Procedural speed in the investigation of the Venezuela I case, for crimes against humanity and life imprisonment against Nicolás Maduro, was requested by the human rights defender, president of the El Amparo Foundation and general director of the International Committee Against Impunity in Venezuela (CICIVEN), Walter Márquez, during his visit on September 12 to the International Criminal Court (ICC) based in The Hague.

The human rights defender had a meeting at the Office of Victims Participation and Reparation where he spoke about the rights of victims in Venezuela and the process that is being carried out in the International Criminal Court, and established contact with the office headed by Paulina Massidda, head of the Office of Public Defense of Victims where he submitted a document confirming and expanding information on the crimes against humanity committed on the border with Colombia.

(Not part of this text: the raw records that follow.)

Lemma autodetect_lapack_interface_exec (dpotrf_addr : Addr) (w : World) :
  let testmat : list (option Z) := [None; None; None; None] in
  let c := env_dpotrf env dpotrf_addr "U"%char 2 testmat 0 0 w in
  exec env (autodetect_lapack_interface LP64 ILP64 UNKNOWN dpotrf_addr) w
  = {| trace := [Log (Call_dpotrf dpotrf_addr "U"%char 2 testmat 0 0) (fst c)];
       world := snd c;
       result := if CInt.uint64_t (fst c) =? 0xfffffffffffffffc then ILP64
                 else if CInt.uint64_t (fst c) =? 0xfffffffc then LP64
                 else UNKNOWN |}.
Proof.
  intros testmat c. subst c.
  unfold autodetect_lapack_interface, dpotrf. fold testmat.
  cbn [trigger bind exec answer].
  destruct (env_dpotrf env dpotrf_addr "U"%char 2 testmat 0 0 w) as [r w1].
  cbn [fst snd].
  rewrite uint64_of_int64, (int64_eqb_nonneg r 0xfffffffc) by lia.
  (destruct (CInt.uint64_t r =? 0xfffffffffffffffc);
   [ | destruct (CInt.uint64_t r =? 0xfffffffc)]); reflexivity.
Qed.

(** The run of [autodetect_interface], by what the loader resolves. *)
Lemma autodetect_interface_exec (handle : Handle) (suffix : string)
  (w : World) :
  let isamax_name := ("isamax_" ++ suffix)%string in
  let dpotrf_name := ("dpotrf_" ++ suffix)%string in
  exec env (autodetect_interface deepbindless LP64 ILP64 UNKNOWN handle
              suffix) w =
  match env_lookup_symbol env handle isamax_name with
  | Some a =>
      let o := exec env (autodetect_blas_interface deepbindless LP64 ILP64
                           UNKNOWN a) w in
      {| trace := Log (Lookup_symbol handle isamax_name) (Some a) :: trace o;
         world := world o; result := result o |}
  | None =>
      match env_lookup_symbol env handle dpotrf_name with
      | Some d =>
          let o := exec env (autodetect_lapack_interface LP64 ILP64 UNKNOWN
                               d) w in
          {| trace := Log (Lookup_symbol handle isamax_name) None
                      :: Log (Lookup_symbol handle dpotrf_name) (Some d)
                      :: trace o;
             world := world o; result := result o |}
      | None =>
          {| trace := [Log (Lookup_symbol handle isamax_name) None;
                       Log (Lookup_symbol handle dpotrf_name) None];
             world := w; result := UNKNOWN |}
      end
  end.
Proof.
  intros isamax_name dpotrf_name. subst isamax_name dpotrf_name.
  unfold autodetect_interface, lookup_symbol, sprintf.
  cbn [trigger bind exec answer].
  destruct (env_lookup_symbol env handle ("isamax_" ++ suffix)) as [a | ].
  - reflexivity.
  - cbn [trigger bind exec answer].
    destruct (env_lookup_symbol env handle ("dpotrf_" ++ suffix)) as [d | ];
      reflexivity.
Qed.

End SubTests.

(** ** What the suffix search finds *)

Section SuffixFacts.

Variable World : Type.
Variable env : Env World.
Variable handle : Handle.

(** A returned suffix comes from a candidate that resolves. *)
Lemma autodetect_symbol_suffix_found (w : World) (s : string) :
  result (exec env (autodetect_symbol_suffix handle) w) = Some s ->
  exists stem a,
    In stem symbol_names /\ In s suffixes /\
    env_lookup_symbol env handle (stem ++ s) = Some a.
Proof.
  rewrite autodetect_symbol_suffix_exec. cbn [result].
  destruct (find (resolves env handle) candidate_order) as [c | ] eqn:E;
    [ | discriminate].
  cbn [option_map]. intros H. injection H as H.
  apply find_some in E. destruct E as [Hin Hres].
  unfold candidate_order in Hin. apply in_flat_map in Hin.
  destruct Hin as (stem & Hstem & Hc).
  apply in_map_iff in Hc. destruct Hc as (suffix & Hc & Hsuf).
  subst c. cbn [snd] in H. subst suffix.
  unfold resolves, candidate_name in Hres. cbn [fst snd] in Hres.
  destruct (env_lookup_symbol env handle (stem ++ s)) as [a | ] eqn:El;
    [ | discriminate].
  exists stem, a. repeat split; assumption.
Qed.

Lemma upto_first_incl {A : Type} (p : A -> bool) (l : list A) (x : A) :
  In x (upto_first p l) -> In x l.
Proof.
  induction l as [ | y l IH]; cbn; [tauto | ].
  destruct (p y); cbn; intros [H | H]; auto. contradiction.
Qed.

Lemma queried_names_queries (cs : list (string * string)) :
  queried_names (map (query env handle) cs) = map candidate_name cs.
Proof.
  induction cs as [ | c cs IH]; [reflexivity | ].
  cbn [map]. unfold queried_names in *. cbn [flat_map query app].
  rewrite IH. reflexivity.
Qed.

End SuffixFacts.

(** X1: a suffix returned by [autodetect_symbol_suffix] is one of the six
    candidates, and one of the two stems decorated with it resolves. *)
Theorem autodetect_symbol_suffix_sound :
  forall (World : Type) (env : Env World) (handle : Handle) (w : World)
         (s : string),
    result (exec env (autodetect_symbol_suffix handle) w) = Some s ->
    In s suffixes /\
    exists stem a,
      In stem symbol_names /\
      env_lookup_symbol env handle (stem ++ s) = Some a.
Proof.
  intros World env handle w s H.
  destruct (autodetect_symbol_suffix_found World env handle w s H)
    as (stem & a & Hstem & Hs & Hl).
  split; [exact Hs | ]. exists stem, a. split; assumption.
Qed.

Lemma autodetect_symbol_suffix_sound_witness :
  In "_64__"%string suffixes /\
  exists stem a,
    In stem symbol_names /\
    env_lookup_symbol only_isamax_64 0 (stem ++ "_64__") = Some a.
Proof.
  apply (autodetect_symbol_suffix_sound unit only_isamax_64 0 tt).
  reflexivity.
Defined.

(** X2: with a suffix that [autodetect_symbol_suffix] returned,
    [autodetect_interface] always reaches a probe: it enters exactly one
    foreign routine, in every build and from every world. *)
Theorem detected_suffix_reaches_a_probe :
  forall (World : Type) (env : Env World) (deepbindless : bool)
         (LP64 ILP64 UNKNOWN : Z) (handle : Handle) (w w' : World)
         (s : string),
    result (exec env (autodetect_symbol_suffix handle) w) = Some s ->
    List.length
      (filter is_foreign_call
         (trace (exec env (autodetect_interface deepbindless LP64 ILP64
                             UNKNOWN handle s) w'))) = 1%nat.
Proof.
  intros World env deepbindless LP64 ILP64 UNKNOWN handle w w' s H.
  destruct (autodetect_symbol_suffix_found World env handle w s H)
    as (stem & a & Hstem & _ & Hl).
  rewrite autodetect_interface_exec. cbv zeta.
  destruct (env_lookup_symbol env handle ("isamax_" ++ s)) as [i | ] eqn:Ei.
  - rewrite autodetect_blas_interface_exec. cbv zeta.
    destruct deepbindless; reflexivity.
  - assert (Hd : stem = "dpotrf_"%string).
    { cbn [symbol_names In] in Hstem.
      destruct Hstem as [E | [E | []]]; [ | symmetry; exact E].
      subst stem. rewrite Hl in Ei. discriminate. }
    subst stem. rewrite Hl.
    rewrite autodetect_lapack_interface_exec. reflexivity.
Qed.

“I requested, given the seriousness of the events and the numerous victims of this process, speedy proceedings and life imprisonment for Nicolás Maduro according to Article 77 of the Rome Statute, because the seriousness of the events and the number of victims so require. There are more than 11,560 victims who came forward in the appeals of the Venezuela I case, after the prosecutor of the Court, Karim Khan, opened the investigation on November 3, 2021; the Preliminary Affairs Chamber ratified this power on June 27, 2023, and the Appeals Chamber confirmed it on March 1, 2024,” explained Márquez.

Other evidence, according to Marquez

The human rights defender stated that he also submitted new evidence of 24,000 victims listed in the Single Registry of Victims (RUD), forced deportations, displacements, destruction of homes that occurred between Táchira, Venezuela and Colombia, and the persecution of Colombians ordered by Nicolás Maduro starting on August 19, 2015 during the border closures.

He insisted that prosecutor Karim Kan has the obligation to meet with the victims, just as he has done with Nicolás Maduro on three occasions in Miraflores.

Walter Márquez believes that at this time when Venezuela is seeking a political and peaceful solution to its democratic crisis, the International Criminal Court must act by exercising justice. “From The Hague we are demanding that there be justice in The Hague, so Mr. Prosecutor, in addition to listening to Maduro, listen to the victims who are demanding justice.”.